## Directions for this task
Please give the number of lines in the listing that include the word "Record", with no other words.

#####

(* ===== verification/MsgSystem.v ===== *)
(** The message system as its clients see it: [msg_task.c] (registering,
    sending, receiving, subscribing), [msg_com.c] (building and queueing the
    inner messages) and [msg_proc.c] (start-up and the publish thread), on top
    of the task table, the subscription table, the response slots and the
    queues. *)

From S2P Require Import Prelude MsgDefs MsgPool MsgBuffer MsgQueue MsgTaskTab MsgSubTab MsgRspMng.

Module SY.

Definition VTOP_MSG_FLG_SYNC : Z := 0x00000001.
Definition VTOP_MSG_FLG_ASYNC : Z := 0x00000002.
Definition VTOP_MSG_FLG_RESP : Z := 0x00000010.
Definition VTOP_MSG_FLG_P2P : Z := 0x00000100.
Definition VTOP_MSG_FLG_SP : Z := 0x00000200.
Definition VTOP_MSG_FLG_DSC_SND : Z := 0x00002000.
Definition VTOP_MSG_PRIO_HIGH : Z := 2.
Definition VTOP_MSG_PRIO_DEFAULT : Z := 1.
Definition VTOP_MSG_PRIO_SYN : Z := 3.
Definition VTOP_MSG_PRIO_RSP : Z := 4.

(** [MSGTASK_DATA]; a handler of 0 is [NULL]. *)
Record MSGTASK_DATA := mkData { d_taskId : Z; pMsgHandler : Z; pTaskLog : Z; Sndfd : Z; Rcvfd : Z }.

(** The globals of the module: the shared block with the task table, the
    subscription table, the response slots, [g_TaskData] ([None] is [NULL])
    and the queue of the publish thread. *)
Record SYS := mkSys {
  ts : TT.TASK_STATE;
  subs : list ST.MSG_TAB_SUB_S;
  rsp : RM.RSP_STATE;
  g_TaskData : option (list MSGTASK_DATA);
  svr : option TT.queue
}.

Definition set_ts (s : SYS) (t : TT.TASK_STATE) : SYS := mkSys t (subs s) (rsp s) (g_TaskData s) (svr s).
Definition set_subs (s : SYS) (l : list ST.MSG_TAB_SUB_S) : SYS := mkSys (ts s) l (rsp s) (g_TaskData s) (svr s).
Definition set_rsp (s : SYS) (r : RM.RSP_STATE) : SYS := mkSys (ts s) (subs s) r (g_TaskData s) (svr s).
Definition set_data (s : SYS) (d : option (list MSGTASK_DATA)) : SYS := mkSys (ts s) (subs s) (rsp s) d (svr s).
Definition set_svr (s : SYS) (q : option TT.queue) : SYS := mkSys (ts s) (subs s) (rsp s) (g_TaskData s) q.

(** ** The data of the registered tasks *)

Definition data_id (id : Z) (d : MSGTASK_DATA) : bool := d_taskId d =? id.

(** [addTaskData]; the arguments answer the [malloc]s of the list head and of
    the node. *)
Definition addTaskData (head_ok node_ok : bool) (g : option (list MSGTASK_DATA)) (d : MSGTASK_DATA)
  : Z * option (list MSGTASK_DATA) :=
  match (match g with Some l => Some l | None => if head_ok then Some [] else None end) with
  | None => (VTOP_MSG_ERR_NOMEM, None)
  | Some l =>
      if existsb (data_id (d_taskId d)) l then (VTOP_MSG_ERR_GENERAL, Some l)
      else if negb node_ok then (VTOP_MSG_ERR_NOMEM, Some l)
      else (0, Some (l ++ [d]))
  end.

Definition getTaskData (g : option (list MSGTASK_DATA)) (id : Z) : option MSGTASK_DATA :=
  l ← g; List.find (data_id id) l.

Fixpoint remove_first (id : Z) (l : list MSGTASK_DATA) : list MSGTASK_DATA :=
  match l with
  | [] => []
  | d :: l' => if data_id id d then l' else d :: remove_first id l'
  end.

Definition delTaskData (g : option (list MSGTASK_DATA)) (id : Z) : Z * option (list MSGTASK_DATA) :=
  match g with
  | None => (VTOP_MSG_ERR_GENERAL, None)
  | Some l =>
      let l' := remove_first id l in
      (if existsb (data_id id) l then 0 else VTOP_MSG_ERR_GENERAL,
       match l' with [] => None | _ => Some l' end)
  end.

(** ** Registration *)

Definition VTOP_MSG_IsVersionMatch (s : SYS) : bool :=
  match TT.shm (ts s) with
  | None => false
  | Some h => TT.strncmp_eq TT.VTOP_MSG_VERSION (TT.version h) (Z.of_nat (String.length TT.VTOP_MSG_VERSION) + 1)
  end.

(** The answers of the allocations a registration makes. *)
Record reg_malloc := mkReg { rm_queue : bool; rm_buf : MB.mb_malloc; rm_head : bool; rm_node : bool }.

(** [VTOP_MSG_RegisterX]: the id written through [pTaskId], if any. *)
Definition VTOP_MSG_RegisterX (m : reg_malloc) (s : SYS) (name : option string) (handler log : Z)
    (pTaskId_null : bool) (owner : Z) : outcome (Z * option Z * SYS) :=
  match name with
  | None => Returned (VTOP_MSG_ERR_NULLPTR, None, s)
  | Some taskName =>
      if pTaskId_null then Returned (VTOP_MSG_ERR_NULLPTR, None, s)
      else if TT.VTOP_MSG_MAX_TASK_NAME_LEN <=? Z.of_nat (String.length taskName)
      then Returned (VTOP_MSG_ERR_INVALIDPARA, None, s)
      else if negb (TT.SHM_Exist (ts s)) then Returned (VTOP_MSG_ERR_PROCNOTEXIST, None, s)
      else if negb (VTOP_MSG_IsVersionMatch s) then Returned (VTOP_MSG_ERR_VERSION, None, s)
      else if TT.TASK_TAB_IsTaskExist (ts s) taskName then Returned (VTOP_MSG_ERR_TASKEXIST, None, s)
      else
        let! (taskId, t1) := TT.TASK_TAB_Add2 (rm_queue m) (rm_buf m) (ts s) taskName owner in
        if taskId =? VTOP_INVALID_TASK_ID then Returned (VTOP_MSG_ERR_TASKFULL, None, set_ts s t1)
        else
          let '(ret, g) := addTaskData (rm_head m) (rm_node m) (g_TaskData s) (mkData taskId handler log (-1) (-1)) in
          if ret <? 0
          then let! (ret', t2) := TT.TASK_TAB_Del t1 taskId in
               if ret' <? 0 then Returned (ret', None, set_data (set_ts s t2) g)
               else Returned (VTOP_MSG_ERR_GENERAL, None, set_data (set_ts s t2) g)
          else Returned (0, Some taskId, set_data (set_ts s t1) g)
  end.

Definition VTOP_MSG_Register (m : reg_malloc) (s : SYS) (name : option string) (handler log : Z)
    (pTaskId_null : bool) : outcome (Z * option Z * SYS) :=
  VTOP_MSG_RegisterX m s name handler log pTaskId_null TT.TASK_OWNER_TASK.

(** The loop of [VTOP_MSG_UnRegister] over the types listed. *)
Fixpoint unsubscribe_all (t : TT.TASK_STATE) (types : list Z) (id : Z) (l : list ST.MSG_TAB_SUB_S)
  : outcome (Z * list ST.MSG_TAB_SUB_S) :=
  match types with
  | [] => Returned (0, l)
  | ty :: types' =>
      let! (ret, l') := ST.SUB_TAB_Del t l ty id in
      if ret <? 0 then Returned (ret, l') else unsubscribe_all t types' id l'
  end.

(** [VTOP_MSG_UnRegister]; [list_ok] answers the [malloc] of the list, which
    is zeroed and as long as there are units. *)
Definition VTOP_MSG_UnRegister (list_ok : bool) (s : SYS) (id : Z) : outcome (Z * SYS) :=
  if id =? VTOP_INVALID_TASK_ID then Returned (VTOP_MSG_ERR_INVALIDPARA, s)
  else if negb (TT.SHM_Exist (ts s)) then Returned (VTOP_MSG_ERR_PROCNOTEXIST, s)
  else if negb (TT.TASK_TAB_IsTaskIdExist (ts s) id) then Returned (VTOP_MSG_ERR_TASKNOTEXIST, s)
  else match getTaskData (g_TaskData s) id with
  | None => Returned (VTOP_MSG_ERR_DSNOTEXIST, s)
  | Some _ =>
      match TT.SUB_TAB_GetMaxSubNum (ts s) with
      | inl ret => Returned (ret, s)
      | inr (maxSub, _) =>
          if negb list_ok then Returned (VTOP_MSG_ERR_NOMEM, s)
          else
            let types := match ST.SUB_TAB_Task2Sub (ts s) (subs s) id maxSub with
                         | inr l => l
                         | inl _ => replicate (Z.to_nat maxSub) 0
                         end in
            let! (ret, subs') := unsubscribe_all (ts s) types id (subs s) in
            if ret <? 0 then Returned (ret, set_subs s subs')
            else
              let! (ret2, t2) := TT.TASK_TAB_Del (ts s) id in
              if ret2 <? 0 then Returned (VTOP_MSG_ERR_TASKNOTEXIST, set_ts (set_subs s subs') t2)
              else
                let '(ret3, g) := delTaskData (g_TaskData s) id in
                Returned (if ret3 <? 0 then VTOP_MSG_ERR_GENERAL else 0,
                          set_data (set_ts (set_subs s subs') t2) g)
      end
  end.

Definition VTOP_MSG_GetTaskId (s : SYS) (name : option string) : Z :=
  match name with
  | None => VTOP_INVALID_TASK_ID
  | Some n => if negb (TT.SHM_Exist (ts s)) then VTOP_INVALID_TASK_ID else TT.TASK_TAB_Name2Id (ts s) n
  end.

Definition VTOP_MSG_GetTaskName (s : SYS) (id : Z) : Z + string :=
  if id =? VTOP_INVALID_TASK_ID then inl VTOP_MSG_ERR_INVALIDPARA
  else if negb (TT.SHM_Exist (ts s)) then inl VTOP_MSG_ERR_PROCNOTEXIST
  else TT.TASK_TAB_Id2Name (ts s) id.

Definition VTOP_MSG_SetMerge (s : SYS) (id ty : Z) : Z * SYS :=
  if id =? VTOP_INVALID_TASK_ID then (VTOP_MSG_ERR_INVALIDPARA, s)
  else if negb (TT.SHM_Exist (ts s)) then (VTOP_MSG_ERR_PROCNOTEXIST, s)
  else let '(r, t) := TT.TASK_TAB_SetMerge (ts s) id ty in (r, set_ts s t).

(** ** Receiving *)

(** The get of [VTOP_MSG_Recv] and [VTOP_MSG_GetAndDispatch], merged or not. *)
Definition queue_get (s : SYS) (id : Z) (q : TT.queue) : outcome (Z * option Z * SYS) :=
  let msgtype := TT.TASK_TAB_GetMerge (ts s) id in
  let! (ret, p, q') := (if negb (msgtype =? VTOP_INVALID_MSG_TYPE)
                        then MQ.MSG_QueueGetMerge (Some q) msgtype
                        else MQ.MSG_QueueGet (Some q) false) in
  Returned (ret, p, set_ts s (TT.put_queue (ts s) id q')).

(** [VTOP_MSG_Recv]: the message written through [ppMsg]. *)
Definition VTOP_MSG_Recv (s : SYS) (id : Z) : outcome (Z * option Z * SYS) :=
  if id =? VTOP_INVALID_TASK_ID then Returned (VTOP_MSG_ERR_INVALIDPARA, None, s)
  else if negb (TT.SHM_Exist (ts s)) then Returned (VTOP_MSG_ERR_PROCNOTEXIST, None, s)
  else match TT.TASK_TAB_GetHandle (ts s) id with
  | None => Returned (VTOP_MSG_ERR_TASKNOTEXIST, None, s)
  | Some q =>
      let! (ret, p, s') := queue_get s id q in
      if negb (ret =? HI_SUCCESS) then Returned (VTOP_MSG_ERR_MSGRCV, None, s')
      else Returned (HI_SUCCESS, p, s')
  end.

(** Freeing a message of the queue of task [id]. *)
Definition queue_free (s : SYS) (id : Z) (pMsg : Z) : outcome SYS :=
  let! q := MQ.MSG_QueueFree (TT.TASK_TAB_GetHandle (ts s) id) pMsg in
  Returned (set_ts s (TT.put_queue (ts s) id q)).

(** [VTOP_MSG_RecvFree]; [rcvTaskId] is that field of the message. *)
Definition VTOP_MSG_RecvFree (s : SYS) (pMsg : Z) (rcvTaskId : Z) : outcome (Z * SYS) :=
  if pMsg =? NULL then Returned (VTOP_MSG_ERR_INVALIDPARA, s)
  else if rcvTaskId =? VTOP_INVALID_TASK_ID then Returned (VTOP_MSG_ERR_INVALIDPARA, s)
  else if negb (TT.SHM_Exist (ts s)) then Returned (VTOP_MSG_ERR_PROCNOTEXIST, s)
  else match TT.TASK_TAB_GetHandle (ts s) rcvTaskId with
  | None => Returned (VTOP_MSG_ERR_TASKNOTEXIST, s)
  | Some _ => let! s' := queue_free s rcvTaskId pMsg in Returned (HI_SUCCESS, s')
  end.

Section Dispatch.
(** What a handler does to the system, from its address and the message. *)
Context (run_handler : Z → Z → SYS → outcome SYS).
Definition entries (m : gmap Z (list (Z * Z))) (i : Z) : list (Z * Z) := default [] (m !! i).

Definition set_rel (sb : sync_block_t) (l : list tsklet) : sync_block_t :=
  mkSync l (rel_inter_tsklets sb) (tick_last sb) (zero_link sb) (sorted_link sb) (timers sb) (events sb).
Definition set_inter (sb : sync_block_t) (l : list tsklet) : sync_block_t :=
  mkSync (rel_tsklets sb) l (tick_last sb) (zero_link sb) (sorted_link sb) (timers sb) (events sb).
Definition set_tick (sb : sync_block_t) (t : Z) : sync_block_t :=
  mkSync (rel_tsklets sb) (rel_inter_tsklets sb) t (zero_link sb) (sorted_link sb) (timers sb) (events sb).
Definition set_zero (sb : sync_block_t) (i : Z) (l : list (Z * Z)) : sync_block_t :=
  mkSync (rel_tsklets sb) (rel_inter_tsklets sb) (tick_last sb) (<[i := l]> (zero_link sb))
         (sorted_link sb) (timers sb) (events sb).
Definition set_sorted (sb : sync_block_t) (i : Z) (l : list (Z * Z)) : sync_block_t :=
  mkSync (rel_tsklets sb) (rel_inter_tsklets sb) (tick_last sb) (zero_link sb)
         (<[i := l]> (sorted_link sb)) (timers sb) (events sb).
Definition set_timers (sb : sync_block_t) (t : gmap Z tm_cb_t) : sync_block_t :=
  mkSync (rel_tsklets sb) (rel_inter_tsklets sb) (tick_last sb) (zero_link sb) (sorted_link sb) t (events sb).
Definition add_event (sb : sync_block_t) (e : event) : sync_block_t :=
  mkSync (rel_tsklets sb) (rel_inter_tsklets sb) (tick_last sb) (zero_link sb) (sorted_link sb)
         (timers sb) (events sb ++ [e]).

Definition set_slot (cb : tm_cb_t) (l : tm_link) (s : option Z) : tm_cb_t :=
  mkTm (msec cb) (timeout cb) (arg cb) (mode cb) l s.

(** [init_reltm] after its allocations: empty tasklets and links, tick 0. *)
Definition init_reltm : sync_block_t := mkSync [] [] 0 ∅ ∅ ∅ [].

(** [petimer_create_reltimer]: [addr] is what [malloc] answers. *)
Definition petimer_create_reltimer (sb : sync_block_t) (addr : option Z) (func mode : Z)
  : option Z * sync_block_t :=
  if func =? 0 then (None, sb)
  else match addr with
       | None => (None, sb)
       | Some t => (Some t, set_timers sb (<[t := mkTm 0 func 0 (Z.land mode 0xFF) RELTM_LINK_ZERO None]> (timers sb)))
       end.

(** ** The wheel *)

(** Milliseconds to ticks, at least one. *)
Definition ticks_of (ms : Z) : Z :=
  let ttick := u32 (ms + MSEC_PER_TICK / 2) / MSEC_PER_TICK in
  if ttick =? 0 then 1 else ttick.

#####

## Solution to this problem
3